------ Dataset extract
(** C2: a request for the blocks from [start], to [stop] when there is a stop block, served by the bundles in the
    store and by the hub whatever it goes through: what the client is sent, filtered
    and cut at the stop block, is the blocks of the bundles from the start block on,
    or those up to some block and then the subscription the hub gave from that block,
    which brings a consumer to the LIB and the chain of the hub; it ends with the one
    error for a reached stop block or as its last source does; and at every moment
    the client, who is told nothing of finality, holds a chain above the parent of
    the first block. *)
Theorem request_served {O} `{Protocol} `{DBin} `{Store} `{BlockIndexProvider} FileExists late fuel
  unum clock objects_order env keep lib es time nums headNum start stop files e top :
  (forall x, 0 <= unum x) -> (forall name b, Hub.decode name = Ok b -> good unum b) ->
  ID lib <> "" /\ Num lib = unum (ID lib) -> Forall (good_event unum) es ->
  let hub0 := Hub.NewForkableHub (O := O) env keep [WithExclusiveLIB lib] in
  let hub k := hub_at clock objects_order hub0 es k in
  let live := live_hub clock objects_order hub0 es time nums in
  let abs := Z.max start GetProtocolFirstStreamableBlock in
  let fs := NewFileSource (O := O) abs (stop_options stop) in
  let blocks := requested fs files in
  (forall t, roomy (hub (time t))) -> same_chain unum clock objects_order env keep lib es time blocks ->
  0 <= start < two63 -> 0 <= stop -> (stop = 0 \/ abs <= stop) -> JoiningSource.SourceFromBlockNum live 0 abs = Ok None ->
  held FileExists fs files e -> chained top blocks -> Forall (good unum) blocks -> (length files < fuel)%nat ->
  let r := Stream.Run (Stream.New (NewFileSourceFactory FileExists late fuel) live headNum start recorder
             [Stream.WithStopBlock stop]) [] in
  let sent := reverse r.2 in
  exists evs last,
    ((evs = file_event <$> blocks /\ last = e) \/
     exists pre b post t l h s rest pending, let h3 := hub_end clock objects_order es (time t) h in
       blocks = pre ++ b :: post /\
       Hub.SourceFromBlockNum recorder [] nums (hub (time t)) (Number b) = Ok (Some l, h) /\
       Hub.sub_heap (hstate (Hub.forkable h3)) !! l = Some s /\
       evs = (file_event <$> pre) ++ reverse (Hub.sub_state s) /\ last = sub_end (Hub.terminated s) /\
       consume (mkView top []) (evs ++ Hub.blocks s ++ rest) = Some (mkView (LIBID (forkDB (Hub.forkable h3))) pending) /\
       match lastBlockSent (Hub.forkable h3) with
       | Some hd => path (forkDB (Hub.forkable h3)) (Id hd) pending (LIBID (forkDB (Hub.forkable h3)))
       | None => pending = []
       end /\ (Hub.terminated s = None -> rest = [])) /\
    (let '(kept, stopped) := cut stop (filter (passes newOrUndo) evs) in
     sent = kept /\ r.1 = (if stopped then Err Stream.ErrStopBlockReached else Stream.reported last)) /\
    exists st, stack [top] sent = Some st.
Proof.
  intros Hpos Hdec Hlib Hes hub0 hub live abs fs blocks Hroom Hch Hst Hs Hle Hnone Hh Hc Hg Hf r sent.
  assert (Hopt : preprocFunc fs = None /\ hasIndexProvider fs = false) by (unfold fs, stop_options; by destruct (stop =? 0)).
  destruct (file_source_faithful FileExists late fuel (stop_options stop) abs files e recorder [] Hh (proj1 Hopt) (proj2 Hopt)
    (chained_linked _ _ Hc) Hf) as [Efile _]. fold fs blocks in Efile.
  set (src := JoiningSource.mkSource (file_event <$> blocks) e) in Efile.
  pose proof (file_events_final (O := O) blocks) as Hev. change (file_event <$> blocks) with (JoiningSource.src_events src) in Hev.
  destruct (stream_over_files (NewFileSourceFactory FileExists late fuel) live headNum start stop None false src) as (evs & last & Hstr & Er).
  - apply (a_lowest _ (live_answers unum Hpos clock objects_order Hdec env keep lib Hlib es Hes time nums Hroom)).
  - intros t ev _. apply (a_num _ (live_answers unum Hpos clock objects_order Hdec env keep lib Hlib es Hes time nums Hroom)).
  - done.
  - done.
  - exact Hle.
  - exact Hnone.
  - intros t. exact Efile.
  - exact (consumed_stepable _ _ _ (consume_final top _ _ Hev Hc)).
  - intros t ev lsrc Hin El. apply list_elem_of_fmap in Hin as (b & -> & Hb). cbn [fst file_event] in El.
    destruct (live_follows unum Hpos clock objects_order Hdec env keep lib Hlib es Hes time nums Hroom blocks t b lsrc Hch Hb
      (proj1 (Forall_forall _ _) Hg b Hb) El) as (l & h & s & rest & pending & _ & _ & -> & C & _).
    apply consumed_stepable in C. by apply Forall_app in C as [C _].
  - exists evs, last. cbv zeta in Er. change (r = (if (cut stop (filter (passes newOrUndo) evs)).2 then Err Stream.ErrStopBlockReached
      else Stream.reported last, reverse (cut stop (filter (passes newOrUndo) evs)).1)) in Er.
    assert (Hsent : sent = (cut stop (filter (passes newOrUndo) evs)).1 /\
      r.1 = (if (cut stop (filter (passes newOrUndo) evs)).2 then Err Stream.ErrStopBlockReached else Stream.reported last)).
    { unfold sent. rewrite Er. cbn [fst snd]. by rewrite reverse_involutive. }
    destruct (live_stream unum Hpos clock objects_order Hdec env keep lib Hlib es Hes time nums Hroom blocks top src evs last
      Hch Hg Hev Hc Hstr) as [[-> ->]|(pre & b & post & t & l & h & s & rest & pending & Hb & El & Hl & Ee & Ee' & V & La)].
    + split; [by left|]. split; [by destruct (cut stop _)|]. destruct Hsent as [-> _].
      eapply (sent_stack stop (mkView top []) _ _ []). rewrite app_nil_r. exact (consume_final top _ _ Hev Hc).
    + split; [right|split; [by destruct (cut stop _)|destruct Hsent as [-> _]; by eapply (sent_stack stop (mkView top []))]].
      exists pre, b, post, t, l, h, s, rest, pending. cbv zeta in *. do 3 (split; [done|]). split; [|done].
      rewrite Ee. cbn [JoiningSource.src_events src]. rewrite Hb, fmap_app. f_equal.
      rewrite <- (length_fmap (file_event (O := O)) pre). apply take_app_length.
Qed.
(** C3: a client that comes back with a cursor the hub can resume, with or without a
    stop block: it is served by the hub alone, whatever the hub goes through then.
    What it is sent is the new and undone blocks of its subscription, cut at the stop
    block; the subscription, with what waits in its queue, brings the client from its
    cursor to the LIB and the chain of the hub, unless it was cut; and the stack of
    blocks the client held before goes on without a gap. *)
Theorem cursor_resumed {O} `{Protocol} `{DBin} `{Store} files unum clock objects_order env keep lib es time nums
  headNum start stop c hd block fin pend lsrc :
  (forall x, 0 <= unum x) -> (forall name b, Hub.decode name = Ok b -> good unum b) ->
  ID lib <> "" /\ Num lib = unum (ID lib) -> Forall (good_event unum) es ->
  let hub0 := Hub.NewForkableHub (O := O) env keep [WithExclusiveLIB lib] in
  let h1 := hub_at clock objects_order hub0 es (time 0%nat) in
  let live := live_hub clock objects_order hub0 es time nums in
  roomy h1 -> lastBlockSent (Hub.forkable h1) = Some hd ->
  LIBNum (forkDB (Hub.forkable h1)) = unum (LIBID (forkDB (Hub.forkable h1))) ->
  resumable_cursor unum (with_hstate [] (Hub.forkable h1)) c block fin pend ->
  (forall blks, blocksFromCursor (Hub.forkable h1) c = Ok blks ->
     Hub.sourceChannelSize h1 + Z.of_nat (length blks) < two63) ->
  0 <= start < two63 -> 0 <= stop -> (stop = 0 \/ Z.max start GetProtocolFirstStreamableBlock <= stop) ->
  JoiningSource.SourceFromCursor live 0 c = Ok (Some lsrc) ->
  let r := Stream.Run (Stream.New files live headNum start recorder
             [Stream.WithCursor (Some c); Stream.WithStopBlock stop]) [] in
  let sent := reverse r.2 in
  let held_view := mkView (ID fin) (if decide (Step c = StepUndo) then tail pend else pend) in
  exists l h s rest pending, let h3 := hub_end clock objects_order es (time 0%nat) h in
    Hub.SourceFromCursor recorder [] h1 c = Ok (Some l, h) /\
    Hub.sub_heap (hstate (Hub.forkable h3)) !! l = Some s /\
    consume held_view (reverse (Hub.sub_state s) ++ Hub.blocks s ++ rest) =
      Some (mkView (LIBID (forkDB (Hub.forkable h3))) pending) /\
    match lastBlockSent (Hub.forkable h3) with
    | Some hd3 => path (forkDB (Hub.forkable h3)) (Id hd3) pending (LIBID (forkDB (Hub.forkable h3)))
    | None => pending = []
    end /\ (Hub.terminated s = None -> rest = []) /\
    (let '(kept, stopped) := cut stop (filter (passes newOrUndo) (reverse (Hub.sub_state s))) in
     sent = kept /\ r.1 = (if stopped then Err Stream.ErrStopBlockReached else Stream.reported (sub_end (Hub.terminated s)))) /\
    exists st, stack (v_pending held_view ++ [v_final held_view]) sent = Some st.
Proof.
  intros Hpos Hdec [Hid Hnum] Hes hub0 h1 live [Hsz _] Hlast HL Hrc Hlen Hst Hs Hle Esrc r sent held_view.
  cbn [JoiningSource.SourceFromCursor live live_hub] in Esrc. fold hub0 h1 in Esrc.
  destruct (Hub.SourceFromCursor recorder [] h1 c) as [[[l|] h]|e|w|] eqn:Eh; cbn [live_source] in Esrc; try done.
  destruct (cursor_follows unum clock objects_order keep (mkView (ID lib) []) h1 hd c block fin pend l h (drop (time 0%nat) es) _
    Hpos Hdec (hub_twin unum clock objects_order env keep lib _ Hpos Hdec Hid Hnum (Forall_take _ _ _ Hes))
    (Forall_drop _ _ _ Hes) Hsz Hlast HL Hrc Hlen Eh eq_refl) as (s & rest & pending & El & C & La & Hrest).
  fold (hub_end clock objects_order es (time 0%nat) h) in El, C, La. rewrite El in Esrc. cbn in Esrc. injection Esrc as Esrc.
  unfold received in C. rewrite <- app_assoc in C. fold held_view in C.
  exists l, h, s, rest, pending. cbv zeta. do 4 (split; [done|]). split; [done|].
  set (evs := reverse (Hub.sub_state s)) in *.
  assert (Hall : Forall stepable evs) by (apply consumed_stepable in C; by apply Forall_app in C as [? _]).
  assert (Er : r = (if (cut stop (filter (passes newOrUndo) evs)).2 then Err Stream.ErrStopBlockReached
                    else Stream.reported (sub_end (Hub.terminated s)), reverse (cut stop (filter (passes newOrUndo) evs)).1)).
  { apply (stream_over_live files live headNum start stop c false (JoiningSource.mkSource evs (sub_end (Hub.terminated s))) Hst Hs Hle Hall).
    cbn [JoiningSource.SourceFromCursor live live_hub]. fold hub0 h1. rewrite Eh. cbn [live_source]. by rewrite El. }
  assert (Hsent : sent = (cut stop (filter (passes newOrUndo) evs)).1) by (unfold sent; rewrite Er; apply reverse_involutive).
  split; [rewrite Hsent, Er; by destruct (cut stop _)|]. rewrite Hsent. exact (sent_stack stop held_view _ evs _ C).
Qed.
------------
------ Dataset extract
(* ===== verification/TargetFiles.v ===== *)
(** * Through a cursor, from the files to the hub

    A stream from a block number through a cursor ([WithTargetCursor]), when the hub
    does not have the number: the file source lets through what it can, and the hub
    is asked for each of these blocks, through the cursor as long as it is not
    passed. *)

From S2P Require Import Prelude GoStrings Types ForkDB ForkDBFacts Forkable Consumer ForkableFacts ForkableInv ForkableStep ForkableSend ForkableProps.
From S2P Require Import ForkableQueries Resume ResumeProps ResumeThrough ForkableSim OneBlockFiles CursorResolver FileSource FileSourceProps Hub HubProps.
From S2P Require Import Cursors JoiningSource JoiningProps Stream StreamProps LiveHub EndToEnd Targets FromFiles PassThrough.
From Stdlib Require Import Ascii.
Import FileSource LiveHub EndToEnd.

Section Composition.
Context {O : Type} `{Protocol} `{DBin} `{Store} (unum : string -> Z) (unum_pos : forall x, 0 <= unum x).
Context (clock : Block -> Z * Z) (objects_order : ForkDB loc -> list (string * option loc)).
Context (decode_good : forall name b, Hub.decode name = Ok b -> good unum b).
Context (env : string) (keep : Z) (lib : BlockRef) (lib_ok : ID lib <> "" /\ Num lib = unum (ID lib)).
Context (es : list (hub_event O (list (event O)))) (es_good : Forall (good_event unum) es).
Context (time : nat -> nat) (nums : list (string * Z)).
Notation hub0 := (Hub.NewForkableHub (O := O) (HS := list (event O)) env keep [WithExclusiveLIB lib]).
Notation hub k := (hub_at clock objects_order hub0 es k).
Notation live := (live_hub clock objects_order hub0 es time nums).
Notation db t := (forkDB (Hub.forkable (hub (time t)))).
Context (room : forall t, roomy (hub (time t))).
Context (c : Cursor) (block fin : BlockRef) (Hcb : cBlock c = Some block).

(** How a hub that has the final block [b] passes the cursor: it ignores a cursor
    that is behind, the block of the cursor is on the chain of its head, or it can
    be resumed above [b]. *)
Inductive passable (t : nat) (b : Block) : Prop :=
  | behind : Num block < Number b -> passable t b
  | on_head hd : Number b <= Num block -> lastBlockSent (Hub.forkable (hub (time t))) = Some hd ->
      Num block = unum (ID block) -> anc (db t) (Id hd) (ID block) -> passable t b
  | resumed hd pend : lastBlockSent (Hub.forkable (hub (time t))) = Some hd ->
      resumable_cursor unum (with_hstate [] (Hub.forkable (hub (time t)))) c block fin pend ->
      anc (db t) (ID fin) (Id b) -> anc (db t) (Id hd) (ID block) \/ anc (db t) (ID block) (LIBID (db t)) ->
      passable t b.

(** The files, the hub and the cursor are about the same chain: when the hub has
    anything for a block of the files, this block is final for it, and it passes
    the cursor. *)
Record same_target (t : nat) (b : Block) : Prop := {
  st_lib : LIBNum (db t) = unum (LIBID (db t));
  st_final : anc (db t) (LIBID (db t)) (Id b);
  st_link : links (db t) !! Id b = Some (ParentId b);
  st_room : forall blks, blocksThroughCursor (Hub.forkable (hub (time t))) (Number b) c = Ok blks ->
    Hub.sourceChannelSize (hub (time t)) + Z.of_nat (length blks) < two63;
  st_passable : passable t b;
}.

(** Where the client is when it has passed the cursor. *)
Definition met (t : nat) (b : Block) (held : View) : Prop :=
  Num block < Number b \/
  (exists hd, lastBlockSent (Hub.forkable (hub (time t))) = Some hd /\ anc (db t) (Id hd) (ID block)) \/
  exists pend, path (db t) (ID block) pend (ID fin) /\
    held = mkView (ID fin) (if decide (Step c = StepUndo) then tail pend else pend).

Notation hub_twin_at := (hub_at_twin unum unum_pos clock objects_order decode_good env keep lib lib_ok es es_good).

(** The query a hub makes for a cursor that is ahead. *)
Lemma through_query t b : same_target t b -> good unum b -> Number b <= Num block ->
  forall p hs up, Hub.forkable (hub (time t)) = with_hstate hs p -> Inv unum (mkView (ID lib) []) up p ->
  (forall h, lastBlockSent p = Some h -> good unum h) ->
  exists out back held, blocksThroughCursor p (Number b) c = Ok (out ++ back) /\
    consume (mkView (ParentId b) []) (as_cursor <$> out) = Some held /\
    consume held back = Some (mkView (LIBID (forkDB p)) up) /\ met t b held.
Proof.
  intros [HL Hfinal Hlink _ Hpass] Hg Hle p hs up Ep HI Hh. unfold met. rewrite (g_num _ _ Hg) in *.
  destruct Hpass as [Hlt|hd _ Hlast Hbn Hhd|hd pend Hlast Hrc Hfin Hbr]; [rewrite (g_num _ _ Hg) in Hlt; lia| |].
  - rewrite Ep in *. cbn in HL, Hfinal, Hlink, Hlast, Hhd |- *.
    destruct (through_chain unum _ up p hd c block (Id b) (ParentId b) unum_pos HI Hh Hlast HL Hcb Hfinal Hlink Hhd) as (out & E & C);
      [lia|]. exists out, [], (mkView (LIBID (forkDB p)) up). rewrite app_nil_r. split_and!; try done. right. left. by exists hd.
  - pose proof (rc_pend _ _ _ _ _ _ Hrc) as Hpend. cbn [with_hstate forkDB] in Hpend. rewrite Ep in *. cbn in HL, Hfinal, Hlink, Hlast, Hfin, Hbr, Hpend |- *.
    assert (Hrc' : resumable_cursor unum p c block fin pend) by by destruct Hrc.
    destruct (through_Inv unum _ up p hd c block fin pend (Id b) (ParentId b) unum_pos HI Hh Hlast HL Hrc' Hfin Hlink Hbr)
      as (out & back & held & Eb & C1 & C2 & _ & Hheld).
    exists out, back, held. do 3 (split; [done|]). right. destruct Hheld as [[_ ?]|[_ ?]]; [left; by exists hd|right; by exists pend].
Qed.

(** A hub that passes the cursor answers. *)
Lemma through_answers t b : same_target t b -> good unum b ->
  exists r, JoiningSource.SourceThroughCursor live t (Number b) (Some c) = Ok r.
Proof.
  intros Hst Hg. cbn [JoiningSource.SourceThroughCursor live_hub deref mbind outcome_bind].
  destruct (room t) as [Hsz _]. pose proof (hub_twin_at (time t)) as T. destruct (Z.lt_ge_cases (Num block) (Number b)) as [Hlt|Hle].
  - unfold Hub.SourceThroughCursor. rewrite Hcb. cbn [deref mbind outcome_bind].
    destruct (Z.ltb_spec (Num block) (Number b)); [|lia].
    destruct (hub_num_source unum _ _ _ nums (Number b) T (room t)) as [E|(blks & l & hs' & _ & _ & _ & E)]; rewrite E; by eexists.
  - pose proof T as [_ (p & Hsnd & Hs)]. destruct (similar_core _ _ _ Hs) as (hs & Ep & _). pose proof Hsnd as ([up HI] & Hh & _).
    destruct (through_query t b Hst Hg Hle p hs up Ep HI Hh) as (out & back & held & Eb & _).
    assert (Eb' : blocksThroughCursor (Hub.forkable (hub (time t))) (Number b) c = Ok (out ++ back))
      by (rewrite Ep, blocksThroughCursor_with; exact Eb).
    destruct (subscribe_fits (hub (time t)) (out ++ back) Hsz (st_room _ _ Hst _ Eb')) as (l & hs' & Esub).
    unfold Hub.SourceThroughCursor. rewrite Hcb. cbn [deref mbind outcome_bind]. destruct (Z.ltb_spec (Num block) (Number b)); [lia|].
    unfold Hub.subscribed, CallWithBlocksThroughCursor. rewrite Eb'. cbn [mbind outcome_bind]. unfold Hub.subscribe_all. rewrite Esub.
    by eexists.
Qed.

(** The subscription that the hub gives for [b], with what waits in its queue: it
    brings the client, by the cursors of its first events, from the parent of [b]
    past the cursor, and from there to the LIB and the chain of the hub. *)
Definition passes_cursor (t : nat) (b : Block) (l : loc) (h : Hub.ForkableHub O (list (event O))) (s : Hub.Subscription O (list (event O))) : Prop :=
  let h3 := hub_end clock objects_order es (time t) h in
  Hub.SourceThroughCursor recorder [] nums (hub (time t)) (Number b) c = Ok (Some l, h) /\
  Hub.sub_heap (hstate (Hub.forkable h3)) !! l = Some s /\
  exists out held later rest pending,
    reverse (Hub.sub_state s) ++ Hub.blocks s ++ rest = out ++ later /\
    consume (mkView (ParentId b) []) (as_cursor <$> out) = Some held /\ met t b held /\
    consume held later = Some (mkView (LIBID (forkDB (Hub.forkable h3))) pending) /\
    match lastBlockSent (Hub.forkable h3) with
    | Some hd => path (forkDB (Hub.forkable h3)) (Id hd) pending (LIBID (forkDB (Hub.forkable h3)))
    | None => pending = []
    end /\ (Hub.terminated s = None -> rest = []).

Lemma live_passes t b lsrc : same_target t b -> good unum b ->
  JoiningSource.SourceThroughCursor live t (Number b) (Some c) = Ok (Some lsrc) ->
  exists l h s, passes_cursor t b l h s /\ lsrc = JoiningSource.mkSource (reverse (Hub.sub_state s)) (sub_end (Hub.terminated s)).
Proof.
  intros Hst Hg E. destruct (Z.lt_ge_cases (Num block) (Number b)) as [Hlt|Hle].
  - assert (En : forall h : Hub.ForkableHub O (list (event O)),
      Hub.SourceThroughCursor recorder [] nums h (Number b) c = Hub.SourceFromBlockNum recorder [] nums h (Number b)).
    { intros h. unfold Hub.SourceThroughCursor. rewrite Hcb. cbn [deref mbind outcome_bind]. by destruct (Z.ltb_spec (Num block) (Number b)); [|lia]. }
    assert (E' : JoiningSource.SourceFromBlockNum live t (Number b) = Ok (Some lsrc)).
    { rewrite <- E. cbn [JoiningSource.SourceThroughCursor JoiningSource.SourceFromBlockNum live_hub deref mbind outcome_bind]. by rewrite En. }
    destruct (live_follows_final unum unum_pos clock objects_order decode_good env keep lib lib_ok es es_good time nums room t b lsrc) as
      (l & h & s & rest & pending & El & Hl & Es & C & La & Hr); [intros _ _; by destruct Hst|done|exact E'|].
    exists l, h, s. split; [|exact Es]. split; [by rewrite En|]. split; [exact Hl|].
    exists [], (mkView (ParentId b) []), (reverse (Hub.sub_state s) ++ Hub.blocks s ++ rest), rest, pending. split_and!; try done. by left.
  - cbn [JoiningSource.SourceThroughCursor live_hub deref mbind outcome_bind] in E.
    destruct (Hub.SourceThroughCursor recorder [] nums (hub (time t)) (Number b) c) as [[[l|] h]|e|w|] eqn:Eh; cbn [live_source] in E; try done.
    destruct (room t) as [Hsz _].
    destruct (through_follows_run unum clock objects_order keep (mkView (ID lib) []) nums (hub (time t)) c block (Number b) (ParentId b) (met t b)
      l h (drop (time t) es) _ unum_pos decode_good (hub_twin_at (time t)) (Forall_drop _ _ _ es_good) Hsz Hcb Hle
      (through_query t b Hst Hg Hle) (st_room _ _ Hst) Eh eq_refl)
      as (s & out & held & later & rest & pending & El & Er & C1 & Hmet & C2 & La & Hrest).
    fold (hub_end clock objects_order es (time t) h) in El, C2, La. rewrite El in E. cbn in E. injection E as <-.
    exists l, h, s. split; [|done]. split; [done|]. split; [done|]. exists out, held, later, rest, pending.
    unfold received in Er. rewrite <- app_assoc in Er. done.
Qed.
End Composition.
------------
— Task instructions —
On how many lines above does the word "Lemma" appear? Answer with that figure only.

— Solution to the exercise —
3